─── Data provided ───

Lemma substring_prefix (p rest : string) :
  substring 0 (String.length p) (p ++ rest) = p.
Proof.
  induction p as [|a p IH]; cbn; [destruct rest; reflexivity|].
  rewrite IH. reflexivity.
Qed.

Lemma lit_of_substring (p s : string) :
  substring 0 (String.length p) s = p -> exists rest, lit false p s = Some rest.
Proof.
  revert s. induction p as [|a p IH]; intros s E; cbn [lit].
  - eexists; reflexivity.
  - destruct s as [|b s]; cbn in E; [discriminate E|].
    injection E as -> E. unfold chr_eq. rewrite Ascii.eqb_refl.
    apply IH, E.
Qed.

(** A pattern that opens with the literal [p]. *)
Inductive opens_with (p : string) : regex -> Prop :=
| opens_lit (x : string) : opens_with p (Lit (p ++ x))
| opens_seq (r1 r2 : regex) : opens_with p r1 -> opens_with p (Seq r1 r2).

Lemma run_opens {X} (p : string) (r : regex) :
  opens_with p r ->
  forall (s : string) (caps : captures) (k : @cont X),
    lit false p s = None -> run false r s caps k = None.
Proof.
  induction 1 as [x | r1 r2 _ IH]; intros s caps k E; cbn [run].
  - rewrite (lit_append p x s E). reflexivity.
  - apply IH, E.
Qed.
(** * Meeting routes of the Arthankur backend

    A shallow embedding of the Express router of the meeting routes
    (seven handlers over the Mongoose models [Meeting] and [User]) and the
    properties of the meeting lifecycle proved about it, followed by the
    connection bootstrap of config/db.js as a trace of its effects.

    Modelling conventions.
    - The [Meeting] collection is a finite map from document ids to
      documents, the [User] collection a list of documents.  A handler is a
      function from the store to a response and a new store.
    - A JavaScript value that may be [undefined] is an [option]; a request
      body field is an optional string.
    - [Date.now()], [Math.random().toString(36)], the [_id] Mongoose gives
      to a new document and its creation timestamp are not computed by the
      handlers: they are read from an environment record [Env].
    - The calls into Mongoose are taken to resolve, except where the
      request itself can make them reject: [save] of a new document, on
      the schema validators and the unique index on [_id], and [findOne]
      by [_id], on a meeting id that does not cast to the type of [_id].
      The [catch] branches are reached only through those.
    - [req.user.id] is set by the [auth] middleware from a verified token;
      it is taken to be the id of a user, which casts. *)

From Stdlib Require Import Ascii.
From stdpp Require Import gmap strings list fin_maps sorting pretty.
(** Replies of the handlers: [res.status(s).json(payload)], or
    [res.status(s).json({ error })]. *)
Inductive response (A : Type) : Type :=
| Reply (status : nat) (payload : A)
| Failure (status : nat) (error : string).
Arguments Reply {A} status payload.
Arguments Failure {A} status error.

Definition internal_error {A : Type} : response A :=
  Failure 500 "Internal server error".

(* ===================================================================== *)
(** ** expenseController.js: [createExpense] *)
(* ===================================================================== *)

Module Expense.

(** [req.body], destructured; an absent property is [VUndefined]. *)
Record body : Type := mk_body {
  group_id : value;
  description : value;
  amount : value;
  paid_by : value;
  split_type : value;
  splits : value }.

(** An element of [calculatedSplits]. *)
Record calculated : Type := mk_calculated {
  user_id : value;
  calc_amount : string;       (* [amount]: the result of [toFixed(2)] *)
  percentage : value }.

(** Outcome of the split computation of lines 19-52: the list, an early
    [400] reply, or an exception (caught by the handler: [500]). *)
Inductive computed : Type :=
| Calculated (cs : list calculated)
| Rejected (error : string)
| Thrown.

(** [splits.reduce((sum, split) => sum + parseFloat(split.<field>), 0)];
    [None] when reading the property throws. *)
Fixpoint reduce_sum (field : string) (items : list value) (sum : number) : option number :=
  match items with
  | [] => Some sum
  | split :: rest =>
      v ← get split field;
      reduce_sum field rest (add sum (parseFloat v))
  end.

Definition equal_split (total : value) (items : list value) : list calculated :=
  let splitAmount := div (parseFloat total) (of_nat (length items)) in
  map (fun user_id => mk_calculated user_id (toFixed2 splitAmount) VNull) items.

Definition exact_share (split : value) : option calculated :=
  u ← get split "user_id";
  a ← get split "amount";
  Some (mk_calculated u (toFixed2 (parseFloat a)) VNull).

Definition percentage_share (total : value) (split : value) : option calculated :=
  u ← get split "user_id";
  p ← get split "percentage";
  Some (mk_calculated u
          (toFixed2 (div (mul (parseFloat total) (parseFloat p)) hundred))
          (VNum (parseFloat p))).

Definition of_option (o : option (list calculated)) : computed :=
  match o with
  | Some cs => Calculated cs
  | None => Thrown
  end.

Definition calculate (b : body) : computed :=
  if is_str (split_type b) "equal" then
    match splits b with
    | VArr items => Calculated (equal_split (amount b) items)
    | _ => Thrown                      (* splits.map is not a function *)
    end
  else if is_str (split_type b) "exact" then
    match splits b with
    | VArr items =>
        match reduce_sum "amount" items zero with
        | None => Thrown
        | Some totalSplit =>
            if gt (abs (sub totalSplit (parseFloat (amount b)))) cent
            then Rejected "Sum of exact splits must equal total amount"
            else of_option (mapM exact_share items)
        end
    | _ => Thrown                      (* splits.reduce is not a function *)
    end
  else if is_str (split_type b) "percentage" then
    match splits b with
    | VArr items =>
        match reduce_sum "percentage" items zero with
        | None => Thrown
        | Some totalPercentage =>
            if gt (abs (sub totalPercentage hundred)) cent
            then Rejected "Sum of percentages must equal 100"
            else of_option (mapM (percentage_share (amount b)) items)
        end
    | _ => Thrown
    end
  else Calculated [].

Definition missing_field (b : body) : bool :=
  (JS.falsy (group_id b) || JS.falsy (description b) || JS.falsy (amount b)
   || JS.falsy (paid_by b) || JS.falsy (split_type b) || JS.falsy (splits b))%bool.

Definition known_split_type (v : value) : bool :=
  (is_str v "equal" || is_str v "exact" || is_str v "percentage")%bool.
(** * smart_importer: machine-learning helpers

    A shallow embedding of [smart_importer/machinelearning_helpers.py] and the
    properties of its helper functions and field extractors.

    Python objects that the module mutates in place (the [meta] dictionary of
    a transaction and its [postings] list) live in a store and are referred to
    by their identity, so that two references to one object see the same
    contents.  Immutable values (named tuples, strings, the lists built by the
    module itself) are plain values.  Exceptions are an explicit result
    type. *)

From Stdlib Require Import ZArith Ascii String List Lia.
From stdpp Require Import base option list strings gmap fin_maps.

Local Open Scope string_scope.
Local Open Scope list_scope.
Local Open Scope nat_scope.

(** ** Exceptions and results *)

Inductive exn : Type :=
| StopIteration
| TypeError
| AttributeError
| IndexError
| LoaderError.

Inductive result (A : Type) : Type :=
| Ok (a : A)
| Raise (e : exn).

Arguments Ok {A} a.
Arguments Raise {A} e.

(** Sequencing: an exception raised by the first computation ends the
    whole one.  This gives [result] the notation [x ← r; k]. *)
#[global] Instance result_bind : MBind result := λ A B k r,
  match r with
  | Ok a => k a
  | Raise e => Raise e
  end.

#[global] Instance result_ret : MRet result := @Ok.

(** A list comprehension [[f(d) for d in data]]: the elements are computed
    from left to right and the first exception ends the comprehension. *)
Fixpoint comprehension {A B : Type} (f : A → result B) (data : list A)
  : result (list B) :=
  match data with
  | [] => Ok []
  | d :: data' =>
      y ← f d;
      ys ← comprehension f data';
      Ok (y :: ys)
  end.

(** ** Data model *)

(** Scalar Python values: what a [meta] dictionary holds and what the field
    extractors return. *)
Inductive PyVal : Type :=
| VNone
| VStr (s : string)
| VInt (z : Z).

(** Identity of a mutable object. *)
Definition loc : Type := positive.
Bind Scope positive_scope with loc.

Record Date : Type := { year : Z; month : Z; day : Z }.

Record Amount : Type := { number : Z; currency : string }.

(** [beancount.core.data.Posting(account, units, cost, price, flag, meta)]. *)
Record Posting : Type := {
  account : string;
  units : option Amount;
  cost : option Amount;
  price : option Amount;
  flag : option string;
  posting_meta : option loc
}.

(** [beancount.core.data.Transaction]; [meta] and [postings] are references
    to a dictionary and to a list in the store. *)
Record Transaction : Type := {
  meta : loc;
  date : Date;
  txn_flag : string;
  payee : option string;
  narration : string;
  tags : list string;
  links : list string;
  postings : loc
}.

(** [TxnPostingAccount = NamedTuple('TxnPostingAccount',
      [('txn', Transaction), ('posting', Posting), ('account', str)])]. *)
Record TxnPostingAccount : Type := {
  txn : Transaction;
  posting : Posting;
  tpa_account : string
}.

(** The ledger entries other than transactions. *)
Inductive DirectiveKind : Type :=
| Open | Close | Commodity | Pad | Balance | Note | Event | Query
| Price | Document | Custom.

(** A dynamically typed element of a list handed to the module. *)
Inductive Obj : Type :=
| OTransaction (t : Transaction)
| OTxnPostingAccount (x : TxnPostingAccount)
| ODirective (k : DirectiveKind) (m : loc) (d : Date)
| OValue (v : PyVal).

(** [isinstance(o, Transaction)] and [isinstance(o, TxnPostingAccount)]. *)
Definition isinstance_Transaction (o : Obj) : bool :=
  match o with OTransaction _ => true | _ => false end.

Definition isinstance_TxnPostingAccount (o : Obj) : bool :=
  match o with OTxnPostingAccount _ => true | _ => false end.

(** The store: contents of the dictionaries and of the posting lists, by
    identity.  An identity the store does not list denotes an empty
    object. *)
Record Store : Type := {
  dicts : gmap loc (gmap string PyVal);
  lists : gmap loc (list Posting)
}.
(** The [catch] block reads the error without an exception of its own:
    the error is an object or a primitive, and where the reason is looked
    into (HTTP 400 without the type above) it is a string, a list, or
    falsy. *)
Definition legible (err : value) : bool :=
  negb (nullish err) &&
  (has_type err "resource_already_exists_exception" ||
   negb (has_status err 400%float) ||
   negb (truthy (reason_of err)) ||
   match reason_of err with
   | VStr _ | VArr _ => true
   | _ => false
   end).

(** The index is there: it was created, or the cluster says it exists. *)
Definition settles (c : creation) : bool :=
  match c with
  | Created => true
  | Rejected err => legible err && already_exists err
  end.

(** The cluster is not ready, and does not say the index exists. *)
Definition unavailable (c : creation) : bool :=
  match c with
  | Created => false
  | Rejected err => legible err && not_ready err && negb (already_exists err)
  end.

(** The attempts before [k] all found the cluster not ready. *)
Definition unavailable_before (indices_create : nat -> creation) (k : nat) : Prop :=
  forall j, 1 <= j < k -> unavailable (indices_create j) = true.

End RetrySpec.

(** What a run of the script asks of the client library. *)
Module RunSpec.
Import Js IndexScript.

Definition is_new_client (e : script_event) : bool :=
  match e with
  | NewClient _ _ => true
  | _ => false
  end.

(** The constructions of a client and the requests to the cluster. *)
Definition requests (events : list script_event) : list script_event :=
  filter (fun e => is_new_client e || is_create e)%bool events.

(** The script has no endpoint: there is no file, or after the file is
    loaded [OPENSEARCH_URL] is unset, blank or slashes only. *)
Definition unconfigured (file : option string) (env : Env) : Prop :=
  match file with
  | None => True
  | Some content => EndpointSpec.url_blank (load_env_local content env)
  end.

End RunSpec.

(** The services a handler calls, in the order of the calls. *)
Module CallSpec.
Import Js.

Inductive service : Type :=
| Embedding
| Search
| Generation.

Definition service_of (e : event) : option service :=
  match e with
  | EmbeddingsCreate _ _ => Some Embedding
  | Fetch _ _ _ => Some Search
  | ChatCompletionsCreate _ => Some Generation
  | _ => None
  end.

Fixpoint services (tr : list event) : list service :=
  match tr with
  | [] => []
  | e :: r =>
      match service_of e with
      | Some s => s :: services r
      | None => services r
      end
  end.

(** [n] copies of [s]. *)
Fixpoint times (n : nat) (s : string) : string :=
  match n with
  | O => EmptyString
  | S m => s ++ times m s
  end.

(** The text of a document as the reply shows it: whole up to 500
    UTF-16 code units, else its first 500 code units and an ellipsis. *)
Definition excerpt (text : string) : string :=
  if (Str.length16 text <=? 500)%nat then text
  else Str.substring16 500 text ++ "...".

───

> _Problem_
An answer is complete only when it holds every line above containing the string "Fixpoint".

> _Result of this exercise_
Fixpoint reduce_sum (field : string) (items : list value) (sum : number) : option number :=
Fixpoint comprehension {A B : Type} (f : A → result B) (data : list A)
Fixpoint services (tr : list event) : list service :=
Fixpoint times (n : nat) (s : string) : string :=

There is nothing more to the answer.